(Problem details):
Among the entries below, one stretch runs from the line that contains "- left. apply Byte.byte_dec_bl, E." through the line that contains "intros ps. rewrite". Repeat that stretch exactly, ends included, and only that.

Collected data
============================================================
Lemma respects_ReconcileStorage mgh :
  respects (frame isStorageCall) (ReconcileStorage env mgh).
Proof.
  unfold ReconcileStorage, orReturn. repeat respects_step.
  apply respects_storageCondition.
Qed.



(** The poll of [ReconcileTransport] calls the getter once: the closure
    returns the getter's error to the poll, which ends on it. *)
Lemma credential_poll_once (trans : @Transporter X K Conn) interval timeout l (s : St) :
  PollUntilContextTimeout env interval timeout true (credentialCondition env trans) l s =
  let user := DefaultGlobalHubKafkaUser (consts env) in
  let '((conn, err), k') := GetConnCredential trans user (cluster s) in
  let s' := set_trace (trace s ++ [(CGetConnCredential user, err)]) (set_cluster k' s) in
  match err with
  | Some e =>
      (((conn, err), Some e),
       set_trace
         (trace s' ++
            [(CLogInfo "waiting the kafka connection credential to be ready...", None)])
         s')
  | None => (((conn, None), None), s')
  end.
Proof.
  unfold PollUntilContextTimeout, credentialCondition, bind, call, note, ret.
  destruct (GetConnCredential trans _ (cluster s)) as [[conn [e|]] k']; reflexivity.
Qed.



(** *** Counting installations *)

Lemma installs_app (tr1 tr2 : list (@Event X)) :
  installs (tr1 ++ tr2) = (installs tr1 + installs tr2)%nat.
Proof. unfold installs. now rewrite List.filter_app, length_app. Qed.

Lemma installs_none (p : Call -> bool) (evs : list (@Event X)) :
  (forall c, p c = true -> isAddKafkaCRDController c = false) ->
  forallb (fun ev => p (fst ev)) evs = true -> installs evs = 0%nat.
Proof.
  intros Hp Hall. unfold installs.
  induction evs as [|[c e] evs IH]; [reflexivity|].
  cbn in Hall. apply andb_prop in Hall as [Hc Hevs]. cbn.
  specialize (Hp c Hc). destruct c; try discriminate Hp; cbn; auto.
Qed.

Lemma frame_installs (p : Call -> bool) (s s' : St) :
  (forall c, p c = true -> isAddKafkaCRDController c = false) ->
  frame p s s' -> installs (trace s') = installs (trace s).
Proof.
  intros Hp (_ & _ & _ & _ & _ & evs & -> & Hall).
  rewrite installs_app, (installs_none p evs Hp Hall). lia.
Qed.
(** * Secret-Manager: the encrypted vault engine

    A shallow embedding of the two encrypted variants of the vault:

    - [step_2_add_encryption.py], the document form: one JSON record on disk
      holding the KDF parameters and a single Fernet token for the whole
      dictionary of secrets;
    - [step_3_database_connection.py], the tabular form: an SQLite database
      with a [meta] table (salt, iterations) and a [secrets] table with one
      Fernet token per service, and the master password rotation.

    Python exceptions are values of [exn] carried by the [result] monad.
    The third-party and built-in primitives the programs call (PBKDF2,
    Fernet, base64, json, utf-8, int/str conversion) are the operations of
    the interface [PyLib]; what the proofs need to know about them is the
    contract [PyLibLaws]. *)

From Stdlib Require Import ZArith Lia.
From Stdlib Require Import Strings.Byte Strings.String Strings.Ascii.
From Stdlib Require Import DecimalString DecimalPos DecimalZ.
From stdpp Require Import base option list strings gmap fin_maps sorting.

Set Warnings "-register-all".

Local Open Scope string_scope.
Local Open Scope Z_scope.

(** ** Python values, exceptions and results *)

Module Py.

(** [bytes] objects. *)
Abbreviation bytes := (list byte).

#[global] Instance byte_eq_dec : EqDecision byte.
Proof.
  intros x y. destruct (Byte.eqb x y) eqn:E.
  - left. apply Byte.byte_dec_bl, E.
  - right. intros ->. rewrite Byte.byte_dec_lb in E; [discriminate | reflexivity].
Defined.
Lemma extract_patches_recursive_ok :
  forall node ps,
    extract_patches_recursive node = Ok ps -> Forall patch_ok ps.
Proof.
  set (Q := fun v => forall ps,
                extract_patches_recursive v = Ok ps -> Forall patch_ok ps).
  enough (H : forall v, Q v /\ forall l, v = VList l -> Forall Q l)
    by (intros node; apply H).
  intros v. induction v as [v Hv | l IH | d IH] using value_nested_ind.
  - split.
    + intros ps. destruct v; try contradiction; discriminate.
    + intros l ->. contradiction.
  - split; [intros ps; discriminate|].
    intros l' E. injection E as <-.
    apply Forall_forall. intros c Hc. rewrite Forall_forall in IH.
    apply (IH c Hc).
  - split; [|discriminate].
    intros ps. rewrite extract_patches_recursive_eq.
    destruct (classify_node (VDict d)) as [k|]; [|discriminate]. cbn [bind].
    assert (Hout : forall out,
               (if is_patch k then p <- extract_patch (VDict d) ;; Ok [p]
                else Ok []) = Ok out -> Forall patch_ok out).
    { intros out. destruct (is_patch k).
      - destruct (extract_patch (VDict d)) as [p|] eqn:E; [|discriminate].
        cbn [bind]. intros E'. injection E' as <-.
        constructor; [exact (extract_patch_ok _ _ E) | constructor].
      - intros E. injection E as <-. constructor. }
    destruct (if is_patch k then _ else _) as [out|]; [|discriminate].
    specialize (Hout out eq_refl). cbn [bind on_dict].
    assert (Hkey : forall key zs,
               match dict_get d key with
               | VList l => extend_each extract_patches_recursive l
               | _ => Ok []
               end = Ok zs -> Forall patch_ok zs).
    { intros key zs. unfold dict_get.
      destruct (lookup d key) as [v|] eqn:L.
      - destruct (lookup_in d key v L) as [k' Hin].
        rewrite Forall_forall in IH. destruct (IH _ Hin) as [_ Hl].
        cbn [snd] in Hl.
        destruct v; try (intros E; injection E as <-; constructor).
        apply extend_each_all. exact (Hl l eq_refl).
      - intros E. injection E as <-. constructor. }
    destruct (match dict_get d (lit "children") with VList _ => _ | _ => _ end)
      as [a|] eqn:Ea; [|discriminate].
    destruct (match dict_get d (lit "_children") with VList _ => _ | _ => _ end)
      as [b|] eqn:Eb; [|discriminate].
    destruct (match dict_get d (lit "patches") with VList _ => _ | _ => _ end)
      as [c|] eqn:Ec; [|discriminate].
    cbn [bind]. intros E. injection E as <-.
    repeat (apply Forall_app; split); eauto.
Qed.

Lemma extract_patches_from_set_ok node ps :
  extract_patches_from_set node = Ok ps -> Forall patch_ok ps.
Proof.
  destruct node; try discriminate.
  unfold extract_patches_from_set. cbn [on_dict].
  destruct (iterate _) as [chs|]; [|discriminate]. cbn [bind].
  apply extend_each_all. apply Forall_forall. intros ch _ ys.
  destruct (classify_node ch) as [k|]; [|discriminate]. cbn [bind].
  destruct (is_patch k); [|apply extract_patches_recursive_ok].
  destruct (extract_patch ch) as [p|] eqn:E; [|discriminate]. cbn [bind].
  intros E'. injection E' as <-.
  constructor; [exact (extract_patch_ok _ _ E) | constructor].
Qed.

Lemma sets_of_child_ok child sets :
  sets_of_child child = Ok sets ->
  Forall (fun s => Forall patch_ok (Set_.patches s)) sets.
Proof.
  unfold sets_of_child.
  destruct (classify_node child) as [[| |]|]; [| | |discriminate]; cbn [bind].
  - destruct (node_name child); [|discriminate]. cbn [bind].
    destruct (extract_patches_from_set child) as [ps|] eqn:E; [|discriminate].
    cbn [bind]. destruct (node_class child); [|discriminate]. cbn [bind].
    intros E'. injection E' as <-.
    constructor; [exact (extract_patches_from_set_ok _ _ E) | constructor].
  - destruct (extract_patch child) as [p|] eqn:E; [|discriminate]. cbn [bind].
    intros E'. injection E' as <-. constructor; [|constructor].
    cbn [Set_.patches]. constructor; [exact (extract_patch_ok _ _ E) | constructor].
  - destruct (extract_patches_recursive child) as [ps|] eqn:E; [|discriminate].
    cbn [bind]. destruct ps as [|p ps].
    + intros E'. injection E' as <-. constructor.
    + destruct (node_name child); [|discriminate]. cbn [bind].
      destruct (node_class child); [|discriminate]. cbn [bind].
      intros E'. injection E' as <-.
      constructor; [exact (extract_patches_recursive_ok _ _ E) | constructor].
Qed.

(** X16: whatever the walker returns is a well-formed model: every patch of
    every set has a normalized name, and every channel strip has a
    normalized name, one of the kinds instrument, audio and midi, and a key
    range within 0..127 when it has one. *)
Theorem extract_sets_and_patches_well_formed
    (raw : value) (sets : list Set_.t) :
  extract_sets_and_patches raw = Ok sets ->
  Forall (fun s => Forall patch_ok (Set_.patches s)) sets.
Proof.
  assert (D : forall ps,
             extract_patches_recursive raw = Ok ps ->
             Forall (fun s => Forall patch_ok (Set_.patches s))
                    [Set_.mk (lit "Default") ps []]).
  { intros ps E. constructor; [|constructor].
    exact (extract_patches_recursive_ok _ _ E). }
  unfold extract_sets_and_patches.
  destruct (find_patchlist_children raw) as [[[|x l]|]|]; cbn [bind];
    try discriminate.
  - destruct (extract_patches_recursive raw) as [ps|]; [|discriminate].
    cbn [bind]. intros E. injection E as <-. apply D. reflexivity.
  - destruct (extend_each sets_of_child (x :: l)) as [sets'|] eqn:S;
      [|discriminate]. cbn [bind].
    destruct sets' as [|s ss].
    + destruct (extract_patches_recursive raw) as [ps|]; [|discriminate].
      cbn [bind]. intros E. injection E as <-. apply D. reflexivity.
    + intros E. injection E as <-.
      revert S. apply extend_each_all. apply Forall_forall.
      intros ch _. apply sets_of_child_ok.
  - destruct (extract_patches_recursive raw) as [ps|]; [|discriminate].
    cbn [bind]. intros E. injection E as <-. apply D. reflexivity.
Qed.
============================================================
(Answer space):
  - left. apply Byte.byte_dec_bl, E.
  - right. intros ->. rewrite Byte.byte_dec_lb in E; [discriminate | reflexivity].
Defined.
Lemma extract_patches_recursive_ok :
  forall node ps,
    extract_patches_recursive node = Ok ps -> Forall patch_ok ps.
Proof.
  set (Q := fun v => forall ps,
                extract_patches_recursive v = Ok ps -> Forall patch_ok ps).
  enough (H : forall v, Q v /\ forall l, v = VList l -> Forall Q l)
    by (intros node; apply H).
  intros v. induction v as [v Hv | l IH | d IH] using value_nested_ind.
  - split.
    + intros ps. destruct v; try contradiction; discriminate.
    + intros l ->. contradiction.
  - split; [intros ps; discriminate|].
    intros l' E. injection E as <-.
    apply Forall_forall. intros c Hc. rewrite Forall_forall in IH.
    apply (IH c Hc).
  - split; [|discriminate].
    intros ps. rewrite extract_patches_recursive_eq.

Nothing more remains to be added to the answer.